Hold Harmless Agreements - The basic principles
Hold harmless agreements and Indemnity agreements can be very tricky in your small company insurance program. One of many key things to remember in signing any agreement is always that in the United States you cannot sign away your rights. These hold harmless agreements and indemnity agreements will limit your skill for compensation and recourse. It could be in your best interests once you negotiate your contracts that you have mutually beneficial hold harmless agreements. By doing this, you will not arbitrarily provide coverage in your vendors and/or clients for their acts of negligence.
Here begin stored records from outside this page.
(** * Saghat mutual-aid fund: the monthly loan assignment

    A shallow embedding of [apps/loans/algorithm.py] (the score calculator
    [compute_user_score] and the orchestrator [run_loan_assignment]) together
    with the parts of the Django models it reads and writes
    ([apps/users/models.py], [apps/payments/models.py], [apps/loans/models.py]).

    - [decimal.Decimal] values are modelled by the rational they denote
      ([Q]); multiplication and division go through the rounding of Python's
      default arithmetic context (28 significant digits, ROUND_HALF_EVEN).
    - The database is a record of tables, each table a list of rows in
      storage order; queries are list functions.
    - [run_loan_assignment] threads the database explicitly and returns
      either the created [Loan] or the exception it raises.
    - Around it: the properties of [Loan] ([total_paid],
      [remaining_balance], [is_settled]), the endpoint that starts the
      assignment and the response it builds ([apps/loans/api.py]), the
      gateway check ([apps/payments/bitpin.py]) and the payment endpoint
      [pay] ([apps/payments/api.py]). *)

From Stdlib Require Import ZArith QArith Qround Qpower Qabs.
From Stdlib Require Import List Bool String Ascii DecimalString Lia Lqa.
From Stdlib Require Import Permutation Sorted.
Import ListNotations.

Local Open Scope Z_scope.

(** ** Python's [Decimal] arithmetic, by value *)

Module Dec.

Local Open Scope Q_scope.

(** [getcontext().prec]: the module never changes the default context. *)
Definition prec : Z := 28.

Definition pow10 (k : Z) : Q := (10 # 1) ^ k.

(** [floor (log10 n)] for a positive integer [n]; the binary digits of the
    first argument bound the number of decimal digits of [n]. *)
Fixpoint ilog10_fuel (f : positive) (n : Z) : Z :=
  if (n <? 10)%Z then 0%Z
  else match f with
       | xH => 0%Z
       | xO f' | xI f' => (1 + ilog10_fuel f' (n / 10))%Z
       end.

Definition ilog10 (n : Z) : Z :=
  match n with
  | Zpos p => ilog10_fuel p n
  | _ => 0%Z
  end.

(** The adjusted exponent of a positive value: [floor (log10 q)]. *)
Definition adjusted (q : Q) : Z :=
  let a := ilog10 (Qnum q) in
  let b := ilog10 (Zpos (Qden q)) in
  if Qle_bool (pow10 (a - b)) q then (a - b)%Z else (a - b - 1)%Z.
Haphazardly signing hold harmless and indemnity agreements without checking ramifications can cost you big money in the long run. By signing these kind of agreements you can extend your coverage from the policy to other parties. Thus any claims which can be paid and any and all claims expenses which can be incurred will be tallied to your loss ratio on the policy even though you don't have any negligence whatsoever. So you could be paying for this agreement via claim payments yourself policy for many years to come. The insurance coverage companies typically will surcharge your insurance policy for a minimum of three years in order to recoup their losses.
Hold Harmless Agreements have become common and are within almost all contracts. Correctly ascertaining whether your insurance coverage will respond to that which you have agreed to in some recoverable format and the hidden costs of claims which will affect your premiums are all items to consider in your overall enterprise risk management.